Rhett lives in the Blackstone River watershed yards from a brook that runs off the Lower Worcester Plateau. Her neighborhood is inhabited by American mink, foxes, bald eagles, humans and is not far from the Last Green Valley heritage corridor.

He shakes off den dreams, splashes
loping over brook stones--a bear on a ramble.
Dazzling, scent stronger than wet wool,
his yelps echo like sliding rock.

Then up against a snag, purple tongue
reaches for honeycomb as a wolf wig wags
at his feet. Back-scratching, the bear
seems not to notice. She-wolf bows, dodging
before the standing bear who drops on all fours.

A single wolf is small threat. This night
and for nine nights more they roam together,
companions in the moonlit basin until dawn.
Even share prey throughout their long truce.

Parted, wolf enters the shallows.
Her pelt, the sky, silver as the trout writhing
in her jaws. Bear probes for ants in the
cracked cliff face. On a far canyon's wall,

the pair's likeness is erosion-etched.
The strange bedfellows--bear forever bent to
wolf's ear. Between them, a vein of mica
lustrous as the setting sun.




The Mending

“School children of America!
Help save your fathers, brothers, neighbors
by collecting milkweed pods.”

from a Soil Conservation Service pamphlet, 1945

by Rhett Watts

From Canary Fall 2020

September's end, the last clematis pours
over summer's guardrails, so much spilled cream.

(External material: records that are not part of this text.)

(* ===== verification/Wifi.v ===== *)
(** Channel specifications: shared/bcmwifi.c and include/bcmwifi.h.

    A channel number with its band, its width and, for 40 MHz, which half is the control
    channel, packed in 16 bits, and its form as a string. *)

From Stdlib Require Import ZArith Lia Bool List String Ascii.
From stdpp Require Import base numbers list.
From S2P Require Import Prelude CString Format.

#[local] Open Scope Z_scope.

Definition CH_20MHZ_APART := 4.
Definition CH_10MHZ_APART := 2.
Definition WLC_MAX_2G_CHANNEL := 14.
Definition MAXCHANNEL := 224.
Definition WL_CHANSPEC_CHAN_MASK := 0x00ff.
Definition WL_CHANSPEC_CTL_SB_MASK := 0x0300.
Definition WL_CHANSPEC_CTL_SB_LOWER := 0x0100.
Definition WL_CHANSPEC_CTL_SB_UPPER := 0x0200.
Definition WL_CHANSPEC_CTL_SB_NONE := 0x0300.
Definition WL_CHANSPEC_BW_MASK := 0x0C00.
Definition WL_CHANSPEC_BW_10 := 0x0400.
Definition WL_CHANSPEC_BW_20 := 0x0800.
Definition WL_CHANSPEC_BW_40 := 0x0C00.
Definition WL_CHANSPEC_BAND_MASK := 0xf000.
Definition WL_CHANSPEC_BAND_5G := 0x1000.
Definition WL_CHANSPEC_BAND_2G := 0x2000.

Definition LOWER_20_SB (channel : Z) : Z := if CH_10MHZ_APART <? channel then channel - CH_10MHZ_APART else 0.
Definition UPPER_20_SB (channel : Z) : Z := if channel <? MAXCHANNEL - CH_10MHZ_APART then channel + CH_10MHZ_APART else 0.
Definition NEXT_20MHZ_CHAN (channel : Z) : Z := if channel <? MAXCHANNEL - CH_20MHZ_APART then channel + CH_20MHZ_APART else 0.
Definition band_of (channel : Z) : Z := if channel <=? WLC_MAX_2G_CHANNEL then WL_CHANSPEC_BAND_2G else WL_CHANSPEC_BAND_5G.
Definition CH20MHZ_CHSPEC (channel : Z) : Z := wrap16 (Z.lor (Z.lor (Z.lor (wrap16 channel) WL_CHANSPEC_BW_20) WL_CHANSPEC_CTL_SB_NONE) (band_of channel)).
Definition CH40MHZ_CHSPEC (channel ctlsb : Z) : Z := wrap16 (Z.lor (Z.lor (Z.lor channel ctlsb) WL_CHANSPEC_BW_40) (band_of channel)).

Definition CHSPEC_CHANNEL (chspec : Z) : Z := wrap8 (Z.land chspec WL_CHANSPEC_CHAN_MASK).
Definition CHSPEC_CTL_SB (chspec : Z) : Z := Z.land chspec WL_CHANSPEC_CTL_SB_MASK.
Definition CHSPEC_BW (chspec : Z) : Z := Z.land chspec WL_CHANSPEC_BW_MASK.
Definition CHSPEC_BAND (chspec : Z) : Z := Z.land chspec WL_CHANSPEC_BAND_MASK.
Definition CHSPEC_IS10 (chspec : Z) : bool := CHSPEC_BW chspec =? WL_CHANSPEC_BW_10.
Definition CHSPEC_IS20 (chspec : Z) : bool := CHSPEC_BW chspec =? WL_CHANSPEC_BW_20.
Definition CHSPEC_IS40 (chspec : Z) : bool := CHSPEC_BW chspec =? WL_CHANSPEC_BW_40.
Definition CHSPEC_IS5G (chspec : Z) : bool := CHSPEC_BAND chspec =? WL_CHANSPEC_BAND_5G.
Definition CHSPEC_IS2G (chspec : Z) : bool := CHSPEC_BAND chspec =? WL_CHANSPEC_BAND_2G.
Definition CHSPEC_SB_NONE (chspec : Z) : bool := CHSPEC_CTL_SB chspec =? WL_CHANSPEC_CTL_SB_NONE.
Definition CHSPEC_SB_UPPER (chspec : Z) : bool := CHSPEC_CTL_SB chspec =? WL_CHANSPEC_CTL_SB_UPPER.
Definition CHSPEC_SB_LOWER (chspec : Z) : bool := CHSPEC_CTL_SB chspec =? WL_CHANSPEC_CTL_SB_LOWER.

(** What is in [buf]; sprintf is that of shared/bcmstdlib.c, and prints an unsigned channel
    as it is passed. *)
Definition wf_chspec_ntoa (chspec : Z) : option bytes :=
  let channel := CHSPEC_CHANNEL chspec in
  let band := if CHSPEC_IS2G chspec then str "b" else str "a" in
  let '(channel, bw, sb) :=
    if CHSPEC_IS40 chspec then
      if CHSPEC_SB_UPPER chspec then (wrap32 (channel + CH_10MHZ_APART), [], str "u") else (wrap32 (channel - CH_10MHZ_APART), [], str "l")
    else if CHSPEC_IS10 chspec then (channel, str "n", [])
    else (channel, [], []) in
  format (str "%d%s%s%s") [VInt channel; VStr (Some band); VStr (Some bw); VStr (Some sb)].

Definition tolower (c : Z) : Z := if bcm_isupper c then schar c + ch "a"%char - ch "A"%char else schar c.

(** The variables of the loop; the bandwidth is set exactly when [bw_set] is, and so is the
    control sideband. *)
Record aton_vars := Aton { channel : Z; band : Z; bw : Z; ctl_sb : Z; band_set : bool; bw_set : bool; ctl_sb_set : bool }.

(** One character: [None] is an error. *)
Definition aton_step (v : aton_vars) (c : Z) : option aton_vars :=
  let c := tolower c in
  if (c =? ch "a"%char) || (c =? ch "b"%char) then
    if band_set v then None
    else Some (Aton (channel v) (if c =? ch "a"%char then WL_CHANSPEC_BAND_5G else WL_CHANSPEC_BAND_2G) (bw v) (ctl_sb v) true (bw_set v) (ctl_sb_set v))
  else if c =? ch "n"%char then
    if bw_set v then None
    else Some (Aton (channel v) (band v) WL_CHANSPEC_BW_10 (ctl_sb v) (band_set v) true (ctl_sb_set v))
  else if (c =? ch "l"%char) || (c =? ch "u"%char) then
    if negb (ctl_sb_set v) && negb (bw_set v) then
      if c =? ch "l"%char then Some (Aton (UPPER_20_SB (channel v)) (band v) WL_CHANSPEC_BW_40 WL_CHANSPEC_CTL_SB_LOWER (band_set v) true true)
      else Some (Aton (LOWER_20_SB (channel v)) (band v) WL_CHANSPEC_BW_40 WL_CHANSPEC_CTL_SB_UPPER (band_set v) true true)
    else None
  else None.

(** The loop stops at the first error. *)
Fixpoint aton_loop (v : aton_vars) (a : bytes) : option aton_vars :=
  match a with
  | [] => Some v
  | c :: a => let? v := aton_step v c in aton_loop v a
  end.

Definition wf_chspec_aton (a : bytes) : Z :=
  let '(channel, endp) := bcm_strtoul a 10 in
  if (length endp =? length a)%nat then 0
  else if MAXCHANNEL <? channel then 0
  else
    match aton_loop (Aton channel (band_of channel) WL_CHANSPEC_BW_20 WL_CHANSPEC_CTL_SB_NONE false false false) endp with
    | None => 0
    | Some v =>
        if bw_set v && (bw v =? WL_CHANSPEC_BW_40) && negb (ctl_sb_set v) then 0
        else if ctl_sb_set v && negb (bw_set v) then 0
        else wrap16 (Z.lor (Z.lor (Z.lor (Wifi.channel v) (Wifi.band v)) (Wifi.bw v)) (Wifi.ctl_sb v))
    end.

(** * What a specification is *)

(** A band, a width, a control sideband when and only when it is 40 MHz wide, and a channel
    that is there, with its control channel. *)
Definition chanspec_ok (cs : Z) : bool :=
  (0 <=? cs) && (cs <? 2 ^ 16) && (CHSPEC_IS2G cs || CHSPEC_IS5G cs) && (CHSPEC_CHANNEL cs <=? MAXCHANNEL) &&
  (if CHSPEC_IS40 cs then CHSPEC_SB_UPPER cs || CHSPEC_SB_LOWER cs else (CHSPEC_IS10 cs || CHSPEC_IS20 cs) && CHSPEC_SB_NONE cs).

(** Where the control channel is a channel. *)
Definition control_ok (cs : Z) : bool :=
  if CHSPEC_IS40 cs then if CHSPEC_SB_UPPER cs then CHSPEC_CHANNEL cs + 2 <=? MAXCHANNEL else (2 <=? CHSPEC_CHANNEL cs) && (CHSPEC_CHANNEL cs <? MAXCHANNEL) else true.

(** A test of the [n] numbers from [z] on. *)
Fixpoint all_from (P : Z -> bool) (n : nat) (z : Z) : bool := match n with O => true | S n => if P z then all_from P n (z + 1) else false end.

Lemma all_from_spec P n : forall z x, all_from P n z = true -> z <= x < z + Z.of_nat n -> P x = true.
Proof.
  induction n as [|n IH]; intros z x H Hx; [lia|]. cbn [all_from] in H. destruct (P z) eqn:E; [|done]. destruct (Z.eq_dec x z) as [->|]; [done|]. apply (IH (z + 1)); [done|lia].
Qed.

Lemma chanspec_roundtrip_all :
  all_from (fun cs => if chanspec_ok cs && control_ok cs then match wf_chspec_ntoa cs with Some s => wf_chspec_aton s =? cs | None => false end else true) (Z.to_nat 65536) 0 = true.
Proof. vm_compute. reflexivity. Qed.

(** Printing a channel specification and parsing it gives it back, for every band, width
    and control sideband whose control channel is a channel. *)
Theorem chanspec_roundtrip cs : chanspec_ok cs = true -> control_ok cs = true -> exists s, wf_chspec_ntoa cs = Some s /\ wf_chspec_aton s = cs.
Proof.
  intros Hc Hk. assert (Hr : 0 <= cs < 65536) by (unfold chanspec_ok in Hc; bool_simpl; lia). pose proof (all_from_spec _ _ _ cs chanspec_roundtrip_all) as H.
  rewrite Z2Nat.id in H by lia. specialize (H ltac:(lia)). cbv beta in H. rewrite Hc, Hk in H. cbn [andb] in H. destruct (wf_chspec_ntoa cs) as [s|]; [|done]. exists s. split; [done|]. by apply Z.eqb_eq.
Qed.

Lemma chanspec_roundtrip_witness : wf_chspec_ntoa (CH40MHZ_CHSPEC 38 WL_CHANSPEC_CTL_SB_LOWER) = Some (str "36al") /\ exists s, wf_chspec_ntoa 0x1d26 = Some s /\ wf_chspec_aton s = 0x1d26.
Proof. split; [vm_compute; reflexivity|]. apply (chanspec_roundtrip 0x1d26); vm_compute; reflexivity. Defined.

Lemma strtoul_nonneg a base : 0 <= (bcm_strtoul a base).1.
Proof.
  unfold bcm_strtoul. destruct (strtoul_sign _) as [m s]. destruct (strtoul_base base s) as [b s']. assert (H : forall s r, 0 <= r -> 0 <= (strtoul_digits b r s).1).
  { intros t. induction t as [|c t IH]; intros r Hr; cbn [strtoul_digits fst]; [done|]. destruct (_ && _); [|done]. apply IH, wrap32_range. }
  specialize (H s' 0 ltac:(lia)). destruct (strtoul_digits b 0 s') as [r e]. cbn [fst] in *. destruct m; [apply wrap32_range|done].
Qed.

(** ** What a string means *)

Definition is_band (c : Z) : bool := (c =? ch "a"%char) || (c =? ch "b"%char).
Definition is_width (c : Z) : bool := (c =? ch "n"%char) || (c =? ch "l"%char) || (c =? ch "u"%char).

(** The number with the letter of the band and that of the width, if any: without a letter the
    band goes by the number and the width is 20 MHz; the number with l or u is that of the
    control channel, the channel two above or below it. *)
Definition meaning (n : Z) (b w : option Z) : Z :=
  match w with
  | None => n + WL_CHANSPEC_BW_20 + WL_CHANSPEC_CTL_SB_NONE
  | Some c =>
      if c =? ch "n"%char then n + WL_CHANSPEC_BW_10 + WL_CHANSPEC_CTL_SB_NONE
      else if c =? ch "l"%char then (if n + 2 <? MAXCHANNEL then n + 2 else 0) + WL_CHANSPEC_BW_40 + WL_CHANSPEC_CTL_SB_LOWER
      else (if 2 <? n then n - 2 else 0) + WL_CHANSPEC_BW_40 + WL_CHANSPEC_CTL_SB_UPPER
  end +
  match b with
  | None => if n <=? 14 then WL_CHANSPEC_BAND_2G else WL_CHANSPEC_BAND_5G
  | Some c => if c =? ch "a"%char then WL_CHANSPEC_BAND_5G else WL_CHANSPEC_BAND_2G
  end.

(** A number up to 224 and letters in any order and case: one at most for the band, one at most
    for the width, and no others. *)
Definition chanspec_of (a : bytes) : Z :=
  let '(n, rest) := bcm_strtoul a 10 in
  let letters := map tolower rest in
  let bs := filter is_band letters in
  let ws := filter is_width letters in
  if (length rest <? length a)%nat && (n <=? MAXCHANNEL) && (length bs <=? 1)%nat && (length ws <=? 1)%nat && (length bs + length ws =? length letters)%nat
  then meaning n (head bs) (head ws) else 0.

(** The variables of the loop when these letters have been read. *)
Definition vars_of (n : Z) (b w : option Z) : aton_vars :=
  let half := match w with Some c => (c =? ch "l"%char) || (c =? ch "u"%char) | None => false end in
  Aton (match w with Some c => if c =? ch "l"%char then UPPER_20_SB n else if c =? ch "u"%char then LOWER_20_SB n else n | None => n end)
    (match b with Some c => if c =? ch "a"%char then WL_CHANSPEC_BAND_5G else WL_CHANSPEC_BAND_2G | None => band_of n end)
    (match w with Some c => if c =? ch "n"%char then WL_CHANSPEC_BW_10 else WL_CHANSPEC_BW_40 | None => WL_CHANSPEC_BW_20 end)
    (match w with Some c => if c =? ch "l"%char then WL_CHANSPEC_CTL_SB_LOWER else if c =? ch "u"%char then WL_CHANSPEC_CTL_SB_UPPER else WL_CHANSPEC_CTL_SB_NONE | None => WL_CHANSPEC_CTL_SB_NONE end)
    (match b with Some _ => true | None => false end) (match w with Some _ => true | None => false end) half.

(** One more letter. *)
Definition one_more (o : option Z) (l : list Z) : option (option Z) :=
  match o, l with None, [] => Some None | None, [c] => Some (Some c) | Some c, [] => Some (Some c) | _, _ => None end.

Lemma step_vars n b w c : aton_step (vars_of n b w) c =
  let c := tolower c in
  if is_band c then match b with None => Some (vars_of n (Some c) w) | Some _ => None end
  else if is_width c then match w with None => Some (vars_of n b (Some c)) | Some _ => None end
  else None.
Proof.
  unfold aton_step, is_band, is_width. cbn zeta. set (x := tolower c).
  destruct (Z.eqb_spec x (ch "a"%char)) as [->|]; [by destruct b|]. destruct (Z.eqb_spec x (ch "b"%char)) as [->|]; [by destruct b|]. cbn [orb].
  destruct (Z.eqb_spec x (ch "n"%char)) as [->|]; [by destruct w|]. destruct (Z.eqb_spec x (ch "l"%char)) as [->|]; [destruct w; [cbn; by rewrite andb_false_r|done]|].
  destruct (Z.eqb_spec x (ch "u"%char)) as [->|]; [destruct w; [cbn; by rewrite andb_false_r|done]|]. done.
Qed.

Lemma one_more_cons o c l : one_more o (c :: l) = match o with None => one_more (Some c) l | Some _ => None end.
Proof. by destruct o, l. Qed.

Lemma band_not_width c : is_band c = true -> is_width c = false.
Proof. unfold is_band. rewrite orb_true_iff, !Z.eqb_eq. by intros [-> | ->]. Qed.

Lemma filter_bool (f : Z -> bool) c l : filter f (c :: l) = if f c then c :: filter f l else filter f l.
Proof. rewrite filter_cons. case_decide as H; by destruct (f c). Qed.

Seeds burst milkweed pods, a chrysalis hangs
its tiny lantern. Three gilt dots seal wings

within like rivets or the molten metal
that heals cracked pottery.

Milkweed tufts loft into air. Land seed parachutes.
Call to mind a brochure Dad saved when

the plant still covered the prairie. Millions of
pounds of fluff salvaged for the war effort.

Two pillowcases full stuffed one life vest.
Hollow white spindles trapped air,

waxy coating shed water, saving a pilot
or a sailor from drowning.

Emergent imagoes-- imaginal cells--fully formed,
or not, dry your wings. Flap and glide

heedless of the names we call you: Monarch,
Black-veined Brown, Common Wanderer.

Ride the wind to a home seen only in flight
from above this tangle of green and gold.